The Majority is always in the wrong. Whenever you find that you are on the side of the majority, it is time to reform — (or pause and reflect). Quoted in Mark Twain’s Notebook, Compiled and edited by Albert Bigelow Paine

This persistently famous quote from Mark Twain was never published in his lifetime. It appeared posthumously in his published Notebook some 30 years after his death. Twain used the Notebook as an incubator for future essays. It was essentially a chapbook of ideas he was tossing around. You have to wonder if he really believed what he wrote about majorities.

I was interested in finding the context for the quote, but the Notebook isolates it from any further reasoning or argument.
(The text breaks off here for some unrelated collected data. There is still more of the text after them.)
Lemma identifiers_distinct hn nodes seen :
  NoDup (candidates hn nodes) →
  (∀ c, c ∈ candidates hn nodes → c ∉ seen) →
  identifiers hn nodes seen = candidates hn nodes.
Proof.
  revert seen. induction nodes as [|n rest IH]; intros seen Hnd Hfresh; [done|].
  unfold candidates in *. cbn [identifiers omap list_omap] in *.
  destruct (nonempty (candidate hn n)) as [c|]; [|by apply IH].
  apply NoDup_cons in Hnd as [Hc Hnd].
  assert (dedup seen c n = c) as ->.
  { unfold dedup. rewrite bool_decide_false; [done|]. apply Hfresh. left. }
  f_equal. apply IH; [done|].
  intros c' Hc'. assert (c' ∉ seen) by (apply Hfresh; by right).
  assert (c' ≠ c) by (by intros ->). set_solver.
Qed.

(** X10. When the candidates of the nodes are pairwise distinct no
    identifier is ever suffixed: the hosts a run adds are the candidates
    themselves, in node order, all of them when the run completes. *)
Theorem distinct_candidates_are_kept
    (env : collaborators) (opts : options) (cache_key : string)
    (cache : bool) (w w1 : world) (payload : source) :
  inventory w = [] →
  fetch env opts cache_key (cache && cache_option opts) w = (w1, inr payload) →
  NoDup (candidates (host_naming opts) (source_nodes payload)) →
  let res := parse env opts cache_key cache w in
  let hosts := added_hosts (inventory res.1) in
  hosts `prefix_of` candidates (host_naming opts) (source_nodes payload)
  ∧ (res.2 = inr () →
     hosts = candidates (host_naming opts) (source_nodes payload)).
Proof.
  intros Hw Hfetch Hnd res hosts.
  rewrite <- (identifiers_distinct _ _ ∅ Hnd) by set_solver.
  by apply (parse_hosts env opts cache_key cache w w1 payload).
Qed.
It stands toward the end of the Notebook in a miscellany of other quotes, not supportive of any obvious theme.

Earlier in the Notebook, though, he has two other references to the word majority.

There are no standards — of taste in wine, cigars, poetry, prose, etc. Each man’s own taste is the standard and a majority vote cannot decide for him or in any slightest degree affect the supremacy of his own standard.

Our [train] tracks ought to be fenced on the principle that the majority of human beings, being fools, the laws ought to be made in the interest of the majority.

The first of these quotes strikes a libertarian chord, while in the second the tone seems more nurturing, albeit not exactly argued sensitively. He expresses a pretty low regard for half the human race at least. Political correctness hadn’t been invented yet at the turn of the 20th century, obviously. His immediate inspiration for the second quote was a news item relating how a Philadelphia train had severed the foot of an Italian laborer, presumably a pedestrian crossing the track.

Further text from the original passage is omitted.